## What to produce
Go line by line through the entries and show those that hold the string "simpl".

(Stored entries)
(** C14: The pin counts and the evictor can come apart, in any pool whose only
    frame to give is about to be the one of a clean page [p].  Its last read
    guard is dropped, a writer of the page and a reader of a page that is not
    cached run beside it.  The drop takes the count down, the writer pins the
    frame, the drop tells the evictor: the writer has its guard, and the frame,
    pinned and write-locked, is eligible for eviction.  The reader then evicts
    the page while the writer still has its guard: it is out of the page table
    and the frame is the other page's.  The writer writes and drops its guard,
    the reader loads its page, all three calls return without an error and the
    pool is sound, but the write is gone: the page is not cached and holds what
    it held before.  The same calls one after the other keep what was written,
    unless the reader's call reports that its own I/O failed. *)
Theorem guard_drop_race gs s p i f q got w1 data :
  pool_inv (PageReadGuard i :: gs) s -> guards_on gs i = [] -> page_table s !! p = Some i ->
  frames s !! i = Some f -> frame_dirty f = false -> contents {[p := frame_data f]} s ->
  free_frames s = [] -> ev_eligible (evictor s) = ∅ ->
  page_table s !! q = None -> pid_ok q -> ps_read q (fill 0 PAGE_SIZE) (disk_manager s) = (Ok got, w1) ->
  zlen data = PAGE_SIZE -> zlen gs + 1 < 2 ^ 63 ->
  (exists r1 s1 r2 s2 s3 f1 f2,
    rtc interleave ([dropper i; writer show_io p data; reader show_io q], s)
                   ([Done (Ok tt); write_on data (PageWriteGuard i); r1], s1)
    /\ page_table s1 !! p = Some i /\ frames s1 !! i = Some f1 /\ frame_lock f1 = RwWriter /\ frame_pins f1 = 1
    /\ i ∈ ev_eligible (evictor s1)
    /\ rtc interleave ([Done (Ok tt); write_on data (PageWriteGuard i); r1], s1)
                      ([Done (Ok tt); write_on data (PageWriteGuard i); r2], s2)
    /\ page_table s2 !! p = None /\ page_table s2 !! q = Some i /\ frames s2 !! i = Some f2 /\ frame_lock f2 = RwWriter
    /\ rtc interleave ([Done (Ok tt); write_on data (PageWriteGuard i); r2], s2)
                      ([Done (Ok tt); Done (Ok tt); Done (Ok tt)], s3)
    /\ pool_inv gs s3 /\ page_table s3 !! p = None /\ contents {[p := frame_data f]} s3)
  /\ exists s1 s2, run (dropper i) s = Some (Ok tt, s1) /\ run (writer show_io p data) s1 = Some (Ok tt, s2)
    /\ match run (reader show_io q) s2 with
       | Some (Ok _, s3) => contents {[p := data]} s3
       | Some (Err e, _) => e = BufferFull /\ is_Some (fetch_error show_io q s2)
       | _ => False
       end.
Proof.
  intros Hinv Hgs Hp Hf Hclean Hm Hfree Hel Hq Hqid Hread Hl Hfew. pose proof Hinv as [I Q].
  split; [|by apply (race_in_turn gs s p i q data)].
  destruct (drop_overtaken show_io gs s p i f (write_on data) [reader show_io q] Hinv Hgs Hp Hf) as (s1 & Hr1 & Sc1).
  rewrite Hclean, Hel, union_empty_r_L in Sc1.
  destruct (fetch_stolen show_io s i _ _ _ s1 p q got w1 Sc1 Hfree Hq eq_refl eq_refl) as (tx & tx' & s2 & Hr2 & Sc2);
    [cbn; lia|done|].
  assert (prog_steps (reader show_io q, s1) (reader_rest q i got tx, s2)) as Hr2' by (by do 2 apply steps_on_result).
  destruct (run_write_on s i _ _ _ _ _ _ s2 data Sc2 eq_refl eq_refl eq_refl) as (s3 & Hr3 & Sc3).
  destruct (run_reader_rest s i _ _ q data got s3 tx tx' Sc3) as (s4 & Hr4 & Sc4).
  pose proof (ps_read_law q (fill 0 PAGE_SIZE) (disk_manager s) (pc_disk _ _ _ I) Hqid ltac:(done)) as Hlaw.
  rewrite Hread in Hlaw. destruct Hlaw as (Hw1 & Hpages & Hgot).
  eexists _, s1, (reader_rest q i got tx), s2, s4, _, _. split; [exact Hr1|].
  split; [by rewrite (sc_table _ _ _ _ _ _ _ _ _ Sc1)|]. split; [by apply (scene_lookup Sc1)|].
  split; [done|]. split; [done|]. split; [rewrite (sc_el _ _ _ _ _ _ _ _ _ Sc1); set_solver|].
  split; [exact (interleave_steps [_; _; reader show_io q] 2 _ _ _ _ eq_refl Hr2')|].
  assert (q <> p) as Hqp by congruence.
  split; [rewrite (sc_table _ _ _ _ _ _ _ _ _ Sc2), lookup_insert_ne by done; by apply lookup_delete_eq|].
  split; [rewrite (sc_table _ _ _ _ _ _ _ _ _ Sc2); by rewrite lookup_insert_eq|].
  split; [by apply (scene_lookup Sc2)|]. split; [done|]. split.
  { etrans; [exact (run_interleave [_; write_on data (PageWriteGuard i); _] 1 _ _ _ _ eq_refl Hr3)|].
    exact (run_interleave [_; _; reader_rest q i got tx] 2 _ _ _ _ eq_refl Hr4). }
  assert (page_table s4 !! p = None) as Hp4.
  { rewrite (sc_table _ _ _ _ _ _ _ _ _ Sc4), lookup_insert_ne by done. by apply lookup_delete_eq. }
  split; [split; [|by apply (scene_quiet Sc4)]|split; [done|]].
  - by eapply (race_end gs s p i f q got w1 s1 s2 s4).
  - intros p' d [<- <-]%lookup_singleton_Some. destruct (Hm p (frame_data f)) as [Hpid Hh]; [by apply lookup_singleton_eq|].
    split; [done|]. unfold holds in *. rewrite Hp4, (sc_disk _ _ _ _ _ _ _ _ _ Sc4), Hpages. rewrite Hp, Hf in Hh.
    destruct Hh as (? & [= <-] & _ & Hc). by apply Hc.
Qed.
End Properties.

--

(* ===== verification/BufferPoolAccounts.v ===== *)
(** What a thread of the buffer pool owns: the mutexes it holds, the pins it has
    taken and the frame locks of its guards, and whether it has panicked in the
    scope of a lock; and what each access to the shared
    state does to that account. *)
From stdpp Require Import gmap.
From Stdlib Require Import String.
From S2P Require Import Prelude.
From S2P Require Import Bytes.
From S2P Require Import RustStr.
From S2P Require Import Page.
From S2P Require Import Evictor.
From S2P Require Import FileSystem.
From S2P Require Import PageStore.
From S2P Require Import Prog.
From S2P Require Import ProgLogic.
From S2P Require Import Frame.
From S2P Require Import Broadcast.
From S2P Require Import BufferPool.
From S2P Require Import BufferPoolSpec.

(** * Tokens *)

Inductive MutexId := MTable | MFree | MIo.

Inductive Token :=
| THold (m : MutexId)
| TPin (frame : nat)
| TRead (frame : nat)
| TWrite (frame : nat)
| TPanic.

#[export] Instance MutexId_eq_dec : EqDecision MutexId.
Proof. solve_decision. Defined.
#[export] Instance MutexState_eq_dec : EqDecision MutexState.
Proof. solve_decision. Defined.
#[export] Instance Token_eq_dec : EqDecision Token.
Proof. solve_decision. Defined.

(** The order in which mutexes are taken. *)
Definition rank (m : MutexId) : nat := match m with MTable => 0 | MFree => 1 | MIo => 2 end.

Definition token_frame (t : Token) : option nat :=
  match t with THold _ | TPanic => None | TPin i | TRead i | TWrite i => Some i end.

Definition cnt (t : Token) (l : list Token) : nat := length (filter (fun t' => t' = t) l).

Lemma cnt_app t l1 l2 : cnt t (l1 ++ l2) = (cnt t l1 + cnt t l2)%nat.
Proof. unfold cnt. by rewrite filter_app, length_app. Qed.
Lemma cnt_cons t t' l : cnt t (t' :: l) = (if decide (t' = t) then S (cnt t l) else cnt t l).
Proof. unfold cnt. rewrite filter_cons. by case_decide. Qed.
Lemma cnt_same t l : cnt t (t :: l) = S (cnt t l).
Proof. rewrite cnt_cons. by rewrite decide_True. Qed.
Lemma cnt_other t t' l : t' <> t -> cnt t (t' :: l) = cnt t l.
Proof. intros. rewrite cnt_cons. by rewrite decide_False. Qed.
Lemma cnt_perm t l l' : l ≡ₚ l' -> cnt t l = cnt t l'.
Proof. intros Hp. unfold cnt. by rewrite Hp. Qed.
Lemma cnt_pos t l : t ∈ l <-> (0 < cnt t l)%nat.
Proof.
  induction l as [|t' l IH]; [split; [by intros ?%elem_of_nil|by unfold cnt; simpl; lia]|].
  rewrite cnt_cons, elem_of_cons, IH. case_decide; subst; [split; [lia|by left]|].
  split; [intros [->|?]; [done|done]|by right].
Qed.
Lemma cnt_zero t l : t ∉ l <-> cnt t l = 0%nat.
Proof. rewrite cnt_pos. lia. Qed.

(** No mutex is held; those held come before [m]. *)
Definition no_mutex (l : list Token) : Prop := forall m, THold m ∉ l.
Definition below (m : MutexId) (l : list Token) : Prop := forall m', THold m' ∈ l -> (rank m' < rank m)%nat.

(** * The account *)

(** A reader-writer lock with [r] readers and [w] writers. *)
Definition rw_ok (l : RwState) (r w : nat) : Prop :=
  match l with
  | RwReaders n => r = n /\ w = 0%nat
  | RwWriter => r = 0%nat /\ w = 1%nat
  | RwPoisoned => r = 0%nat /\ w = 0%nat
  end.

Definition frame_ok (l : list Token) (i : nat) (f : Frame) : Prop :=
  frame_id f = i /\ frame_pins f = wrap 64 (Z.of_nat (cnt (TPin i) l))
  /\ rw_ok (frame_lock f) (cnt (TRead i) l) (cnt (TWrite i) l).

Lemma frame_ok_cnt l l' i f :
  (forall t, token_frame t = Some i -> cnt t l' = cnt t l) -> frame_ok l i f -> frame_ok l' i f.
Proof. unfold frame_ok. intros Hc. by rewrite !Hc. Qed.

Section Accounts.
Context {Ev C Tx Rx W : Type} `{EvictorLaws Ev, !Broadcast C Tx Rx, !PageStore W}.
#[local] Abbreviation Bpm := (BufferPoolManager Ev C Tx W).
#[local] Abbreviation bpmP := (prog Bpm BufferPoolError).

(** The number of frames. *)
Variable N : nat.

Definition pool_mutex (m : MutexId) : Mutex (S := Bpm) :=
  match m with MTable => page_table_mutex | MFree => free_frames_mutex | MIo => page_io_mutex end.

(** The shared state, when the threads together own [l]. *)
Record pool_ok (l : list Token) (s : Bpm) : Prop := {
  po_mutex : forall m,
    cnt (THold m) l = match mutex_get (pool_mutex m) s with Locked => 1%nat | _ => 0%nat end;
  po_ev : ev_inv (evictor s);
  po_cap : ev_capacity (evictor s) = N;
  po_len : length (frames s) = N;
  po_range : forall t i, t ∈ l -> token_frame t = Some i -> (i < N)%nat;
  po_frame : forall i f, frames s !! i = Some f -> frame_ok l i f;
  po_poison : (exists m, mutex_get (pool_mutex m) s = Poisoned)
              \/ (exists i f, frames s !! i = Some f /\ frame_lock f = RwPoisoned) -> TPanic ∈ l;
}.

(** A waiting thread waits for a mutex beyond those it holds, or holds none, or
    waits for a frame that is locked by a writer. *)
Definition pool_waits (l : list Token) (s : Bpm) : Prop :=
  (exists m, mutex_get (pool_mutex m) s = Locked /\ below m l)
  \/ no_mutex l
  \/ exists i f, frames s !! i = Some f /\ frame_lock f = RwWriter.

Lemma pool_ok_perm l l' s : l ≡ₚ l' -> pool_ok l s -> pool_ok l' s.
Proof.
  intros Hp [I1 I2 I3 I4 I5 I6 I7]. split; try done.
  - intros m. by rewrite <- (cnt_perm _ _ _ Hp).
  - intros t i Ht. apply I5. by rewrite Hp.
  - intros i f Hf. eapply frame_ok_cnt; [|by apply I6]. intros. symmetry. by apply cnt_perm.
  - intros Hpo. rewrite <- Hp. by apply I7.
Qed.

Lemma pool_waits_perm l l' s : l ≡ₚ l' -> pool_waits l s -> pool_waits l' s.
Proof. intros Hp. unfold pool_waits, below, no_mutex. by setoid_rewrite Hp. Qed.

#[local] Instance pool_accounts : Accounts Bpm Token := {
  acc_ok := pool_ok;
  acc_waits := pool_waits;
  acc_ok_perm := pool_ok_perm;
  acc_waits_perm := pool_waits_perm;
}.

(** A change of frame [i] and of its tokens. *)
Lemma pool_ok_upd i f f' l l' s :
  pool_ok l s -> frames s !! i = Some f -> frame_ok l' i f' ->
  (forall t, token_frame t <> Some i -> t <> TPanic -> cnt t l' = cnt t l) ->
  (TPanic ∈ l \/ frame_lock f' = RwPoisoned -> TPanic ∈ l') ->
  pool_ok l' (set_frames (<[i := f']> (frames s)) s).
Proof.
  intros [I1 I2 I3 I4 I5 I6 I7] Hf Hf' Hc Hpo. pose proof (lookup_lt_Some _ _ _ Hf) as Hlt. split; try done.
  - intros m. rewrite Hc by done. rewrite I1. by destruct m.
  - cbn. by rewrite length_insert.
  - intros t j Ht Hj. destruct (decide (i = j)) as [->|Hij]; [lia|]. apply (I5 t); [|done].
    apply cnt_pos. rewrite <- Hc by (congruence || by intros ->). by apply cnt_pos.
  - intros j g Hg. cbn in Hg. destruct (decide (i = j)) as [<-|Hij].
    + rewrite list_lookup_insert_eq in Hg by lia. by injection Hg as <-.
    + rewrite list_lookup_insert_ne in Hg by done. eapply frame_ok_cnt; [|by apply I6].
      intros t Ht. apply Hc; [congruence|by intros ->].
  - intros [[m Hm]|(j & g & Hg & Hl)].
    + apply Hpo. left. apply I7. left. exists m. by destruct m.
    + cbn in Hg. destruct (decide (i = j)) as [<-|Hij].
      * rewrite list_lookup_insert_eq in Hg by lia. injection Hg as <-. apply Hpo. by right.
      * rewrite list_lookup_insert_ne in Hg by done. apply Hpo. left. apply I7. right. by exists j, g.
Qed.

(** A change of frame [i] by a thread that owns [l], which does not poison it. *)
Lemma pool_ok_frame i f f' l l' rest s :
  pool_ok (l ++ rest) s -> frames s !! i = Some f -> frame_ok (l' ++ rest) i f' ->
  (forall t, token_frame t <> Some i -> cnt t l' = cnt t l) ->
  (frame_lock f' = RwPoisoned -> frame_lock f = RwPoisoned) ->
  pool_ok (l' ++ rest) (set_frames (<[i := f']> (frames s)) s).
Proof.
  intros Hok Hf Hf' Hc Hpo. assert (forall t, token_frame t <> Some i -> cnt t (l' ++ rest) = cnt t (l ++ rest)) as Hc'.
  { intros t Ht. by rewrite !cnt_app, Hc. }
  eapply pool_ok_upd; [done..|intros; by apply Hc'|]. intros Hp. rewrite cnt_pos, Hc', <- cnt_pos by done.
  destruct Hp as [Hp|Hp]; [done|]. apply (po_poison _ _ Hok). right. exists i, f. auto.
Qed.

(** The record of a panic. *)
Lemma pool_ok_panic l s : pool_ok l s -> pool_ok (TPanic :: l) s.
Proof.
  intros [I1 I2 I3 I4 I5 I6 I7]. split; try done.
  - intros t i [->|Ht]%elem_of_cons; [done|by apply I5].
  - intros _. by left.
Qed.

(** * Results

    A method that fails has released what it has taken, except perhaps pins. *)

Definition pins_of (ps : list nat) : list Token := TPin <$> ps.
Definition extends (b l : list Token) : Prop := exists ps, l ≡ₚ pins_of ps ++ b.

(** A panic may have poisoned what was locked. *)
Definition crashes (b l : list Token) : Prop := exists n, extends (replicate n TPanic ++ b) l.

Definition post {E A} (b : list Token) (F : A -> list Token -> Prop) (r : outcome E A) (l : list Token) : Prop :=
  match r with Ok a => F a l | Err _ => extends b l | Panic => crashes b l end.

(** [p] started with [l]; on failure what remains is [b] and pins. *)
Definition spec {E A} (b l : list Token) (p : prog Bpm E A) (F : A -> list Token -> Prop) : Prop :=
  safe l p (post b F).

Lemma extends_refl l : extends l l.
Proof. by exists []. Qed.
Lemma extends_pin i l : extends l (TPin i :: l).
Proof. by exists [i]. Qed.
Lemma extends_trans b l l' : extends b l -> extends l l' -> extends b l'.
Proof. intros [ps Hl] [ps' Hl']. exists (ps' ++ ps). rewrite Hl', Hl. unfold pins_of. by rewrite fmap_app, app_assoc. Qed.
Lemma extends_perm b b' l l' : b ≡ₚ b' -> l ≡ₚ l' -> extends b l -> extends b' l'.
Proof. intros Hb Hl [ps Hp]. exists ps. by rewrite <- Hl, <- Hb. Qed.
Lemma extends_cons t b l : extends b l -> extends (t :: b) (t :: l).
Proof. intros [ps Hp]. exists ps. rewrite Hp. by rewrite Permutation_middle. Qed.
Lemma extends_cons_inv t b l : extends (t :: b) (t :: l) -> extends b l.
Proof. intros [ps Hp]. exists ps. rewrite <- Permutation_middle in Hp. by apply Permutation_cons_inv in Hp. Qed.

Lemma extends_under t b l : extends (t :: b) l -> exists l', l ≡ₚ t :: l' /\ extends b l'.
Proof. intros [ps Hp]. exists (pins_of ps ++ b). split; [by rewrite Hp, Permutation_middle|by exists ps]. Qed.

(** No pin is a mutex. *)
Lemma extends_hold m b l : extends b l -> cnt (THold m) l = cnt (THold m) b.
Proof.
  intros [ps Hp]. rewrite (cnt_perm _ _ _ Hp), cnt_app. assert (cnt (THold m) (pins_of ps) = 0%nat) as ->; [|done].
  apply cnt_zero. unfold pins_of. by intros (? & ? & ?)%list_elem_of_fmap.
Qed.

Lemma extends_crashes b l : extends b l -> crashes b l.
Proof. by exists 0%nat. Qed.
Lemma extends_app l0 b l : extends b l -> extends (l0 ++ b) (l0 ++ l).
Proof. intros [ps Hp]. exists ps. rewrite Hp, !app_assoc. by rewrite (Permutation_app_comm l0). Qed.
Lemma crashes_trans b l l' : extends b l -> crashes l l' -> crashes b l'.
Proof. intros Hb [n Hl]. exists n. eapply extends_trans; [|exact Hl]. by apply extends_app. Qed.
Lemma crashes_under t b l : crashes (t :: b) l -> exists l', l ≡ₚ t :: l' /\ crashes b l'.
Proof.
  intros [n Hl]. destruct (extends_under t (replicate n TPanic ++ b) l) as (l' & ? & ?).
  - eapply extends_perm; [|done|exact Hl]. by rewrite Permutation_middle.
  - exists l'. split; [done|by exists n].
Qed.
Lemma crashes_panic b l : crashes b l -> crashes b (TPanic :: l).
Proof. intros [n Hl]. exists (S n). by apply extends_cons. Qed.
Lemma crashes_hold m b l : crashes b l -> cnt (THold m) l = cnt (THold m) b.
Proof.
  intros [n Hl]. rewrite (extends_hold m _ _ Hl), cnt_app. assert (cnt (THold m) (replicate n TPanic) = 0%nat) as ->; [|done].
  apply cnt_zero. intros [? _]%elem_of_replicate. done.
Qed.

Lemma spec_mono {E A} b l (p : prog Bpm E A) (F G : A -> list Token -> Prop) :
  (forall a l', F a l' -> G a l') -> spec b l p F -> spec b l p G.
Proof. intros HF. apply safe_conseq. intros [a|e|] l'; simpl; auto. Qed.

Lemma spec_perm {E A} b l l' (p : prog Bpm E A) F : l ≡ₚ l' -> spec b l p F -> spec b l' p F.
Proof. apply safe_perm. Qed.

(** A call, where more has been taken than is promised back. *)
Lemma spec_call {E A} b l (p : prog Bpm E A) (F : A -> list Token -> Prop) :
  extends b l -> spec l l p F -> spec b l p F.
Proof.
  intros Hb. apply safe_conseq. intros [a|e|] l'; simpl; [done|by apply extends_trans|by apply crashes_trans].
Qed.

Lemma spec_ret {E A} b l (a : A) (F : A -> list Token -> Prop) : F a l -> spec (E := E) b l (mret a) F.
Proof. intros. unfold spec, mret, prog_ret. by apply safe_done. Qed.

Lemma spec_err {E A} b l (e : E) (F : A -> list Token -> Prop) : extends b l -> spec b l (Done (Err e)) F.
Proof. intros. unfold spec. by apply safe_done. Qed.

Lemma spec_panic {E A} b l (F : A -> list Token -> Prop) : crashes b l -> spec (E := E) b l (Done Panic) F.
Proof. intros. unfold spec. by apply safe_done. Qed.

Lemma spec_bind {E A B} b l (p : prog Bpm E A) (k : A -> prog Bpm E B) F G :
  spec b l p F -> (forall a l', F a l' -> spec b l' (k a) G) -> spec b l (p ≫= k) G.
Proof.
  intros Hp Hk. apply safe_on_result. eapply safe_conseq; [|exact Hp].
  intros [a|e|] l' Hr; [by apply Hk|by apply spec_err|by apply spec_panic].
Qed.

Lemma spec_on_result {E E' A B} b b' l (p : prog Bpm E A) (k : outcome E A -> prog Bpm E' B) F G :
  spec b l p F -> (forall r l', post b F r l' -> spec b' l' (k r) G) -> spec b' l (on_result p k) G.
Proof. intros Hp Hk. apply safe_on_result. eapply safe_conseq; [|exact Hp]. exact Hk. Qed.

## Exercise result
  induction l as [|t' l IH]; [split; [by intros ?%elem_of_nil|by unfold cnt; simpl; lia]|].
Proof. intros HF. apply safe_conseq. intros [a|e|] l'; simpl; auto. Qed.
  intros Hb. apply safe_conseq. intros [a|e|] l'; simpl; [done|by apply extends_trans|by apply crashes_trans].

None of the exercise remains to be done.